Aim of the task: Starting at the line below holding "byName ← res_foldl" and stopping at the line holding "Some inbounds =>", print every line exactly, both ends included, and leave the rest out.

Supplied entries Start Marker

(* ===== verification/SingboxTelemetry.v ===== *)
(** * sing-box telemetry ([internal/core/singbox/telemetry.go] and [api.go])

    The core sends batches of connection events.  Each is translated with the names of
    the deployment on record and journalled by [ApplyCoreTrafficEvents]; counters are
    read from that journal.  The stream is a script of what is received, when. *)
From S2P Require Import Prelude GoStrings Sha256 NetIP Protocol Store Counters CoreTraffic Deployment Catalog Documents Receive Outbox Issues Processor Rounds CoreRuntime Supervisor XrayCompiler SingboxCompiler Observation XrayTelemetry.

(** ** Messages ([api.go]) *)

Record connection := MkConnection {
  cnID : string; cnInbound : string; cnSource : string; cnUser : string; cnClosedAt : Z; cnUplinkTotal : Z; cnDownlinkTotal : Z }.

Record connectionEvent := MkConnectionEvent {
  ceType : Z; ceID : string; ceConnection : option connection; ceUplinkDelta : Z; ceDownlinkDelta : Z; ceClosedAt : Z }.

Record connectionEvents := MkConnectionEvents { cvEvents : list (option connectionEvent); cvReset : bool }.

Definition connectionEventNew : Z := 0.
Definition connectionEventUpdate : Z := 1.
Definition connectionEventClosed : Z := 2.
Definition statusPollInterval : Z := 250 * 1000000.
Definition streamRetryMax : Z := 5 * second.

(** ** The names of a deployment *)

Record telemetryMapping := MkTelemetryMapping {
  tmListeners : list string;
  tmClients : list WClient;
  tmListenerByTag : gmap string string;
  tmClientByName : gmap string string;
  tmPresentListener : gset string;
  tmPresentClient : gset string
}.

Record connectionIdentity := MkIdentity { idClient : string; idListener : string; idSourceIP : string }.

#[global] Instance connectionIdentity_eq_dec : EqDecision connectionIdentity.
Proof. solve_decision. Defined.

(** The open connections, by id. *)
Notation connections := (gmap string connectionIdentity).

(** [json.Unmarshal] of an artifact: the tag and the user names of its inbounds. *)
Class SingboxTelemetryJSON := decodeArtifact : string -> option (list (string * list string)).

Definition key_le (a b : string) : Prop := String.le a b.
#[global] Instance key_le_dec a b : Decision (key_le a b).
Proof. unfold key_le. apply _. Defined.

Section telemetry.
Context `{SingboxTelemetryJSON} `{Protocol} `{BodyCodec ConfigBody, BodyCodec RosterBody}.

Definition listenerTag (s : list string * gmap string string) (listener : WListener) : res error (list string * gmap string string) :=
  if decide (ListenerRowID (WLKey listener) = None) then Err (Errorf "applied listener key") else
  Ok (s.1 ++ [WLKey listener], <["psp-" +:+ WLKey listener := WLKey listener]> s.2).

(** After its key, a client's name is checked as for Xray. *)
Definition clientName (byName : gmap string string) (client : WClient) : res error (gmap string string) :=
  if decide (ClientRowID (WCKey client) = None) then Err (Errorf "applied client key") else emailStep byName client.

Definition presentUser (byName : gmap string string) (clients : gset string) (name : string) : res error (gset string) :=
  match byName !! name with
  | None => Err (Errorf "applied sing-box inbound contains unknown user")
  | Some client => Ok ({[client]} ∪ clients)
  end.

Definition presentInbound (byTag byName : gmap string string) (s : gset string * gset string) (inbound : string * list string) : res error (gset string * gset string) :=
  match byTag !! inbound.1 with
  | None => Err (Errorf "applied sing-box contains unknown inbound")
  | Some listener => clients ← res_foldl (presentUser byName) s.2 inbound.2; Ok ({[listener]} ∪ s.1, clients)
  end.

Definition decodeTelemetryMapping (deployment : CoreDeployment) : res error telemetryMapping :=
  match UnmarshalBody (T := ConfigBody) (CDConfigBody deployment) with
  | None => Err (Errorf "decode applied config")
  | Some desiredConfig =>
  match UnmarshalBody (T := RosterBody) (CDRosterBody deployment) with
  | None => Err (Errorf "decode applied roster")
  | Some desiredRoster =>
      '(listeners, byTag) ← res_foldl listenerTag ([], ∅) (CfgListeners desiredConfig);
      byName ← res_foldl clientName ∅ (RosClients desiredRoster);
      match decodeArtifact (CDArtifact deployment) with
      | None => Err (Errorf "decode applied sing-box artifact")
      | Some inbounds =>
          '(presentListeners, presentClients) ← res_foldl (presentInbound byTag byName) (∅, ∅) inbounds;
          Ok (MkTelemetryMapping (merge_sort key_le listeners) (merge_sort client_le (RosClients desiredRoster)) byTag byName presentListeners presentClients)
      end
  end
  end.

Definition processIdentity (status : SupStatus) : string :=
  CsEngine (ssCore status) +:+ "|" +:+ CsVersion (ssCore status) +:+ "|" +:+ ssBinaryPath status +:+ "|" +:+ CsConfigDigest (ssCore status) +:+ "|" +:+
  FormatInt (CsRestartCount (ssCore status)) +:+ "|" +:+ FormatInt (UnixNano (CsLastChangedAt (ssCore status))).
(* ===== verification/HostReporter.v ===== *)
(** * Host telemetry reporting ([internal/agent/host_reporter.go])

    The cadence, the cached sample and the failure episode.  Collection runs on a
    goroutine of its own, so the reporter is a step relation: the sync goroutine
    calls [Due], [Collect] and [MarkSent] one after the other, and the worker
    stores and sends its outcome at any moment in between. *)
From S2P Require Import Prelude GoStrings Protocol Store Outbox Issues.

(** [now.Sub(t)]: nanoseconds, saturated. *)
Definition durationSub (now t : Z) : Z := Z.max min_int64 (Z.min max_int64 (now - t)).

Section host.
(** [protocol.HostObservation] and [protocol.Envelope] with what the reporter
    uses of them. *)
Context {Host Envelope : Type}.
Context (SampleID : Host -> string) (ValidateHostObservation : Host -> bool).
Context (ShouldSendHost : Envelope -> Z -> bool) (HostReportSeconds NextPollSeconds : Envelope -> Z).
Context (EffectiveHostReportPeriod : Z -> Z -> Z).

(** ** State *)

(** What one collection produced. *)
Inductive hostCollection := HostSample (sample : Host) | HostFailed (detail : string).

Supplied entries End Marker

Solution for this task:
      byName ← res_foldl clientName ∅ (RosClients desiredRoster);
      match decodeArtifact (CDArtifact deployment) with
      | None => Err (Errorf "decode applied sing-box artifact")
      | Some inbounds =>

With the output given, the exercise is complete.